Protestant Christian denomination

The Reformed Christian Calvinist Church in Croatia (the Reformirana kršćanska kalvinska Crkva u Hrvatskoj in Croatian) became an autonomous church in 1993, following the disintegration of Yugoslavia. Croatia became an independent state. The first organising Synod was held in Retfala (Rétfalu) on January 30, 1993. The Reformed Church in Yugoslavia the predecessor denomination was founded in 1933, formerly it was part of the Reformed Church in Hungary. These are mostly Hungarian speaking congregations, which organised themselves as a church in 1551. There are a few Czech speaking and Croatian churches.

The church has 21 congregations, several preaching points and 3,000-4,000 members.

According to the statistics of the Hungarian Reformed Church it has 23 congregations and 4,000 members served by 4 female and 8 male pastors.

The church is a member of the World Communion of Reformed Churches and has relationship with the Presbyterian Church (USA), the Reformed Church in Hungary and the United Reformed Church in Great Britain.

The churches subscribe to the Apostles Creed, Athanasian Creed, Nicene Creed, Heidelberg Catechism and the Second Helvetic Confession.

The current Head Bishop of the church is Péter Penn. The Calvinist Church (led by Péter Szenn) claims that they have maintained contact with the Reformed Church of Hungary and international organizations, thus being the bearers of canonical continuity of the "original" church of 1993, even if they had to register under a new name/structure in 1999 to distance themselves from a controversial situation.

== Separations ==
The Protestant Reformed Christian Church in Croatia separated from the church.

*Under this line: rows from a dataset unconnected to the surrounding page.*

Lemma Index_byte (s : string) (sep : ascii) :
  strings.Index s (String sep "") = strings.IndexByte s sep.
Proof.
  induction s as [|c s IH]; [done|]. cbn [strings.Index strings.IndexByte String.prefix].
  destruct (Ascii.ascii_dec sep c) as [->|Hne].
  - rewrite decide_True by done. by destruct s.
  - rewrite decide_False by (intros ->; done). by rewrite IH.
Qed.

Lemma avoids_byte (s : string) (sep : ascii) :
  avoids (String sep "") s <-> strings.IndexByte s sep = None.
Proof.
  induction s as [|c s IH]; [done|]. rewrite avoids_cons, IndexByte_None_cons, IH.
  cbn [strings.containsByte].
  destruct (decide (c = sep)) as [->|Hne]; split; intros [H1 H2]; try done; by split.
Qed.

Lemma IndexByte_app_sep (k v : string) (sep : ascii) :
  strings.IndexByte k sep = None ->
  strings.IndexByte (k +:+ String sep v) sep = Some (String.length k).
Proof.
  induction k as [|c k IH]; intros H.
  - rewrite str_app_nil_l. simpl. by rewrite decide_True.
  - apply IndexByte_None_cons in H as [Hc Hk]. rewrite str_app_cons. simpl.
    rewrite decide_False by done. by rewrite IH.
Qed.

Lemma sliceTo_app (k x : string) : strings.sliceTo (k +:+ x) (String.length k) = k.
Proof.
  induction k as [|c k IH]; [by destruct x|]. rewrite str_app_cons. simpl. by rewrite IH.
Qed.

Lemma sliceFrom_app (k x : string) (n : nat) :
  strings.sliceFrom (k +:+ x) (String.length k + n) = strings.sliceFrom x n.
Proof. induction k as [|c k IH]; [done|]. rewrite str_app_cons. simpl. by rewrite IH. Qed.

Lemma canonicalKeys_no_equals (kv : Value) :
  canonicalKeys kv ->
  strings.IndexByte (renderKey (Value_TopLevelKey kv) (elems (Value_NestedKeys kv))) "="
  = None.
Proof.
  intros (Htop & _ & Hnested). apply avoids_byte. unfold renderKey. apply avoids_app.
  split; [by apply plainKey_no_equals|].
  apply avoids_renderNested; [done|done|].
  eapply Forall_impl; [exact Hnested|]. apply plainKey_no_equals.
Qed.

Lemma canonicalKeys_extract (kv : Value) :
  canonicalKeys kv ->
  extractKeys (renderKey (Value_TopLevelKey kv) (elems (Value_NestedKeys kv)))
  = (Value_TopLevelKey kv, Value_NestedKeys kv).
Proof.
  intros (Htop & Hnil & Hnested).
  rewrite extractKeys_render_any.
  - f_equal. destruct (Value_NestedKeys kv) as [[|k ks]|]; done.
  - by apply plainKey_properKey.
  - eapply Forall_impl; [exact Hnested|]. apply plainKey_properKey.
Qed.

Lemma fragmentValue_at_equals (key value : string) :
  strings.IndexByte key "=" = None ->
  fragmentValue (key +:+ String "="%char value)
  = mkValue (extractKeys key).1 (extractKeys key).2 value
  /\ fragmentValue key = mkValue (extractKeys key).1 (extractKeys key).2 "".
Proof.
  intros Heq. unfold fragmentValue. rewrite !Index_byte. split.
  - rewrite IndexByte_app_sep by done.
    rewrite sliceTo_app, sliceFrom_app. cbn [strings.sliceFrom].
    by destruct (extractKeys key).
  - rewrite Heq. by destruct (extractKeys key).
Qed.

(** [X5] A fragment written [top[n1][n2]...=value] from plain keys is read
    back by the tokenizer as the record it was written from, whatever the
    value holds, equals signs and brackets included; written without
    [=value] it is read back with the empty value. *)
Theorem fragmentValue_renderFragment (kv : Value) :
  canonicalKeys kv ->
  fragmentValue (renderFragment kv) = kv
  /\ fragmentValue (renderKey (Value_TopLevelKey kv) (elems (Value_NestedKeys kv)))
     = mkValue (Value_TopLevelKey kv) (Value_NestedKeys kv) "".
Proof.
  intros Hkv.
  destruct (fragmentValue_at_equals _ (Value_Value kv) (canonicalKeys_no_equals kv Hkv))
    as [H1 H2].
  unfold renderFragment. rewrite H1, H2, (canonicalKeys_extract kv Hkv).
  by destruct kv.
Qed.

Lemma fragmentValue_renderFragment_witness :
  fragmentValue "filter[createdAt]=lt:2015-01-01&x=[1]"
  = mkValue "filter" (Some ["createdAt"]) "lt:2015-01-01&x=[1]".
Proof.
  apply (fragmentValue_renderFragment
           (mkValue "filter" (Some ["createdAt"]) "lt:2015-01-01&x=[1]")).
  split; [by split|]. split; [done|]. repeat constructor; done.
Defined.


Lemma splitAny_avoids (s chars : string) : avoids chars s -> splitAny s chars = [s].
Proof.
  induction s as [|c s IH]; [done|]. intros [Hc Hs]%avoids_cons.
  cbn [splitAny]. rewrite Hc, IH by done. done.
Qed.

The Croatian Reformed Christian Church was registered in 1993 as the legal successor of the Yugoslav Church in Croatia. This legal entity was the "mother church". According to the position of the Church (led by György Varga bishop - Hungarian Reformed Christian Church in Croatia as present), it continued to operate in this organization to present.
The events of 1999: In 1999, due to internal church tensions and disagreements, part of the leadership, led by pastor Endre Lángh (later bishop), split off, and went in a different direction in a separate organization under the name Reformed Christian Calvinist Church in Croatia.
Registration of the Calvinist Church: This separate group established and registered the organization called the Bishop's Office of the Croatian Reformed Christian Church (later called the Croatian Reformed Christian Calvinist Church, HRKKE) on March 4, 1999.